O músico é também parceiro de Kiko Dinucci em um punhado de músicas, gravou com ele o disco “Duo Moviola” (de 2009) e assina composições lançadas (além de tocar e cantar) no disco “Pastiche Nagô” — de 2008 e com sua versão em vinil finalmente disponível neste ano.
“Maria da Vila Matilde” reaparece em “Golpe de Vista”, com outro arranjo, o samba mais assumido na forma (e meio disfarçado na versão da Elza). Todo o disco, aliás, é samba por inteiro. Essa ideia está nas letras, quase como um discurso: “eu faço samba”, grita Douglas Germano nas entrelinhas de cada verso. O ritmo engrossa esse coro: violão, cavaquinho, caixinha de fósforo estão em todo lugar. Mas não é esse sambinha aí, no diminutivo das FMs e da TV aberta — tampouco é o de raiz, das rodas, da avenida. É um samba de autoria, é do cara, tá na cara, tem a cara dele, um tapa na cara. Tem também nó na garganta, sangue na veia, embrulho no estômago, não é facinho.

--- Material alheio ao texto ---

Lemma ParseISO8601Duration_range s d :
  ParseISO8601Duration s = Ok d -> 0 < d <= maxInt64.
Proof.
  unfold ParseISO8601Duration. destruct s as [|c s]; [done|]. destruct (negb _); [done|].
  destruct (duration_loop _ _ _ _) eqn:E; [|done]. intros ->.
  eapply duration_loop_range; [|done]. unfold in_int64, minInt64, maxInt64. lia.
Qed.

(** ** Lemmas: shift arithmetic *)

Section Arithmetic.
Variables (epoch : Time) (d : Duration).
Hypothesis Hd : 0 < d <= maxInt64.

Lemma elapsed_at_eq at_ :
  elapsed_at epoch at_ = Z.max 0 (Z.min maxInt64 (at_ - epoch)).
Proof.
  unfold elapsed_at, Sub, minInt64. destruct (Z.ltb_spec (Z.max (- 2 ^ 63) (Z.min maxInt64 (at_ - epoch))) 0);
    unfold maxInt64 in *; lia.
Qed.

Lemma elapsed_at_range at_ : 0 <= elapsed_at epoch at_ <= maxInt64.
Proof. rewrite elapsed_at_eq. unfold maxInt64. lia. Qed.

Lemma shift_start_eq e :
  0 <= e <= maxInt64 -> shift_start epoch e d = epoch + e / d * d.
Proof.
  intros He. unfold shift_start, shift_number, Add. rewrite Z.quot_div_nonneg by lia.
  rewrite int64_id; [done|]. unfold in_int64, minInt64.
  pose proof (Z.div_pos e d). pose proof (Z.mul_div_le e d ltac:(lia)). nia.
Qed.

(** Two instants of the same shift have the same shift number. *)
Lemma div_in_shift q x : q * d <= x < q * d + d -> x / d = q.
Proof. intros. symmetry. apply Z.div_unique with (x - q * d); lia. Qed.

Lemma shift_bounds e : e / d * d <= e < e / d * d + d.
Proof. pose proof (Z.div_mod e d). pose proof (Z.mod_pos_bound e d). lia. Qed.

(** The number of base shifts the loop still has to produce from [cur]. *)
Definition remaining (to cur : Time) : Z :=
  (to - epoch) / d - Z.max 0 (cur - epoch) / d.

End Arithmetic.

Lemma rotation_user_number rotation e e' d :
  0 <= e -> 0 <= e' -> 0 < d -> e / d = e' / d ->
  rotation_user rotation e d = rotation_user rotation e' d.
Proof.
  intros. unfold rotation_user, shift_number. rewrite !Z.quot_div_nonneg by lia. congruence.
Qed.

Definition in_shift (sh : Shift.t) (at_ : Time) : Prop :=
  Shift.StartAt sh <= at_ < Shift.EndAt sh.

(** The end of the last shift whose start the code can compute: [Sub]
    saturates, so shift numbers stop at [maxInt64 / shiftDur]. *)
Definition horizon (epoch : Time) (d : Duration) : Time := epoch + (maxInt64 / d + 1) * d.

Section Base.
Variables (rotation : list string) (d : Duration) (epoch to : Time).
Hypothesis Hd : 0 < d <= maxInt64.

Lemma base_step fuel cur :
  cur < to ->
  let start := epoch + elapsed_at epoch cur / d * d in
  base_shifts (S fuel) rotation d epoch to cur =
  match base_shifts fuel rotation d epoch to (Z.min (start + d) to) with
  | Some l => Some (Shift.mk (rotation_user rotation (elapsed_at epoch cur) d) start
                             (Z.min (start + d) to) false :: l)
  | None => None
  end.
Proof.
  intros Hc start. cbn [base_shifts]. unfold Before, After.
  destruct (Z.ltb_spec cur to); [|lia].
  rewrite (shift_start_eq epoch d Hd) by apply elapsed_at_range. fold start. unfold Add.
  assert ((if to <? start + d then to else start + d) = Z.min (start + d) to) as ->; [|done].
  destruct (Z.ltb_spec to (start + d)); lia.
Qed.

Lemma base_done fuel cur : to <= cur -> base_shifts (S fuel) rotation d epoch to cur = Some [].
Proof. intros. simpl. unfold Before. by destruct (Z.ltb_spec cur to); [lia|]. Qed.

Lemma base_shifts_user fuel cur l sh at_ :
  to - epoch <= maxInt64 ->
  base_shifts fuel rotation d epoch to cur = Some l ->
  sh ∈ l -> in_shift sh at_ ->
  epoch <= at_ /\ Shift.UserID sh = rotation_user rotation (elapsed_at epoch at_) d.
Proof.
  intros Hto. revert cur l. induction fuel as [|fuel IH]; intros cur l; [done|].
  destruct (Z.lt_ge_cases cur to) as [Hc|Hc].
  2: { rewrite base_done by done. intros [= <-] Hin. by apply not_elem_of_nil in Hin. }
  rewrite base_step by done.
  set (start := epoch + elapsed_at epoch cur / d * d).
  destruct (base_shifts fuel _ _ _ _ _) as [l'|] eqn:E; [|done].
  intros [= <-] [->|Hin]%elem_of_cons Hat; [|eauto].
  unfold in_shift in Hat; simpl in *.
  pose proof (elapsed_at_range epoch cur) as He.
  pose proof (Z.div_pos (elapsed_at epoch cur) d ltac:(lia) ltac:(lia)).
  assert (epoch <= at_) by (unfold start in Hat; nia).
  split; [done|]. apply rotation_user_number; [apply He|apply elapsed_at_range|lia|].
  symmetry. apply div_in_shift. rewrite (elapsed_at_eq epoch at_).
  unfold start in Hat. lia.
Qed.

Lemma base_shifts_cover fuel cur l at_ :
  to - epoch <= maxInt64 ->
  base_shifts fuel rotation d epoch to cur = Some l ->
  cur <= at_ -> epoch <= at_ -> at_ < to ->
  exists sh, sh ∈ l /\ in_shift sh at_.
Proof.
  intros Hto. revert cur l. induction fuel as [|fuel IH]; intros cur l; [done|].
  intros Hb Hcur Hep Hat. rewrite base_step in Hb by lia.
  set (start := epoch + elapsed_at epoch cur / d * d) in *.
  destruct (base_shifts fuel _ _ _ _ _) as [l'|] eqn:E; [|done]. simplify_eq.
  destruct (Z.lt_ge_cases at_ (Z.min (start + d) to)) as [Hlt|Hge].
  - eexists. split; [left|]. unfold in_shift; simpl.
    pose proof (shift_bounds d Hd (elapsed_at epoch cur)) as Hs.
    pose proof (elapsed_at_eq epoch cur) as Hec. unfold start in *. lia.
  - destruct (IH _ _ E Hge Hep Hat) as (sh & ? & ?). exists sh. split; [by right|done].
Qed.

(** Enough fuel: one iteration per remaining shift. *)
Lemma base_shifts_total fuel cur :
  to <= horizon epoch d ->
  (Z.to_nat (remaining epoch d to cur) + 1 < fuel)%nat ->
  is_Some (base_shifts fuel rotation d epoch to cur).
Proof.
  intros Hto. revert cur. induction fuel as [|fuel IH]; intros cur Hf; [lia|].
  destruct (Z.lt_ge_cases cur to) as [Hc|Hc]; [|rewrite base_done by done; by eexists].
  rewrite base_step by done. set (start := epoch + elapsed_at epoch cur / d * d).
  assert (is_Some (base_shifts fuel rotation d epoch to (Z.min (start + d) to))) as [l ->];
    [|by eexists].
  destruct (Z.le_gt_cases to (start + d)) as [Hs|Hs].
  { destruct fuel; [lia|]. rewrite base_done by lia. by eexists. }
  apply IH. unfold remaining in *. rewrite Z.min_l by lia.
  pose proof (elapsed_at_range epoch cur) as He.
  pose proof (Z.div_pos (elapsed_at epoch cur) d ltac:(lia) ltac:(lia)) as Hq.
  assert (Z.max 0 (start + d - epoch) / d = elapsed_at epoch cur / d + 1) as ->.
  { apply div_in_shift. unfold start. nia. }
  assert (elapsed_at epoch cur / d + 1 <= (to - epoch) / d).
  { apply Z.div_le_lower_bound; unfold start in *; lia. }
  assert (Z.max 0 (cur - epoch) / d = elapsed_at epoch cur / d) as Hcur.
  { rewrite elapsed_at_eq. destruct (Z.le_gt_cases (cur - epoch) maxInt64).
    - f_equal. lia.
    - exfalso. assert (elapsed_at epoch cur = maxInt64) as Hm.
      { rewrite elapsed_at_eq. unfold maxInt64 in *. lia. }
      unfold start, horizon in *. rewrite Hm in *. lia. }
  rewrite Hcur in Hf. lia.
Qed.

(** Past the horizon the loop runs for ever. *)
Lemma base_shifts_diverges fuel cur :
  horizon epoch d < to -> cur < to -> base_shifts fuel rotation d epoch to cur = None.
Proof.
  intros Hto. revert cur. induction fuel as [|fuel IH]; intros cur Hc; [done|].
  rewrite base_step by done. rewrite IH; [done|].
  pose proof (elapsed_at_range epoch cur) as He.
  pose proof (Z.div_le_mono (elapsed_at epoch cur) maxInt64 d ltac:(lia) ltac:(lia)).
  unfold horizon in Hto. nia.
Qed.

(** The base shifts follow each other without gap or overlap, up to [to]. *)
Fixpoint contiguous (l : list Shift.t) (last : Time) : Prop :=
  match l with
  | [] => True
  | sh :: l => Shift.StartAt sh < Shift.EndAt sh
      /\ match l with [] => Shift.EndAt sh = last
                    | sh' :: _ => Shift.EndAt sh = Shift.StartAt sh' end
      /\ contiguous l last
  end.

Lemma base_shifts_contiguous fuel cur l :
  epoch <= cur -> to - epoch <= maxInt64 ->
  base_shifts fuel rotation d epoch to cur = Some l -> contiguous l to.
Proof.
  intros Hcur Hto. revert cur l Hcur. induction fuel as [|fuel IH]; intros cur l Hcur; [done|].
  destruct (Z.lt_ge_cases cur to) as [Hc|Hc].
  2: { rewrite base_done by done. by intros [= <-]. }
  rewrite base_step by done. set (start := epoch + elapsed_at epoch cur / d * d).
  destruct (base_shifts fuel _ _ _ _ _) as [l'|] eqn:E; [|done]. intros [= <-].
  pose proof (elapsed_at_range epoch cur) as He.
  pose proof (Z.div_pos (elapsed_at epoch cur) d ltac:(lia) ltac:(lia)) as Hq.
  pose proof (shift_bounds d Hd (elapsed_at epoch cur)) as Hsb.
  assert (elapsed_at epoch cur = cur - epoch) as Hec by (rewrite elapsed_at_eq; lia).
  assert (start <= cur < start + d) by (unfold start; lia).
  assert (epoch <= Z.min (start + d) to) as Hle by (unfold start in *; lia).
  simpl. split; [lia|]. split; [|by eapply IH].
  destruct fuel as [|fuel]; [done|].
  destruct (Z.le_gt_cases to (start + d)) as [Hs|Hs].
  - rewrite Z.min_r in * by lia. rewrite base_done in E by lia. by simplify_eq.
  - rewrite Z.min_l in * by lia. rewrite base_step in E by lia.
    destruct (base_shifts fuel _ _ _ _ _) as [l2|]; [|done]. simplify_eq/=.
    rewrite (elapsed_at_eq epoch (start + d)).
    rewrite (div_in_shift d (elapsed_at epoch cur / d + 1)); unfold start in *; nia.
Qed.

End Base.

O violão é outra parada: pode até evocar o mistério de Caymmi ou a inquietude de João Bosco, mas corre pelas próprias cordas — é dedilhado por uma via de mão única com colisões, entroncamento, tráfego quase sempre intenso, as notas graves fazem linhas de baixo no primeiro plano dos arranjos e o os acordes desvendam harmonias sabe-se lá de onde. Tem também o coro que canta junto em várias das músicas: muitas vozes, um berro de fúria que encorpa as letras e não deixam o ouvinte escapar de seus significados. Há muito mais: como cada breque é um corte de cena em “Zeirô, Zeirô”; como a letra da faixa-título traduz a essência do disco: “meu samba é o cavaquinista / quando a corda sol estourar / meu samba é um golpe de vista / termina onde quer começar / meu samba é ruim da cabeça / meu samba até manca pra andar”; como o riff na abertura de “You S/A” recorre a um elemento onipresente em “Rei Vadio” (discos com composições de Nelson Cavaquinho lançado por Romulo Fróes também neste ano) e contribui para uma narrativa que envolve vários discos lançados pelo chamado Clube da Encruza (além de “Encarnado” e “A Mulher do Fim do Mundo”, os discos do Passo Torto, do Metá Metá, do Rodrigo Campos, do Thiago França etc.); como o futebol das antigas (não o da CBF ou da FIFA) é evocado aqui e ali, como um prato cheio de inspiração para crônicas do cotidiano…
“Golpe de Vista” é um discaço! Radiola Urbana recomenda demais e torce pelo lançamento em vinil!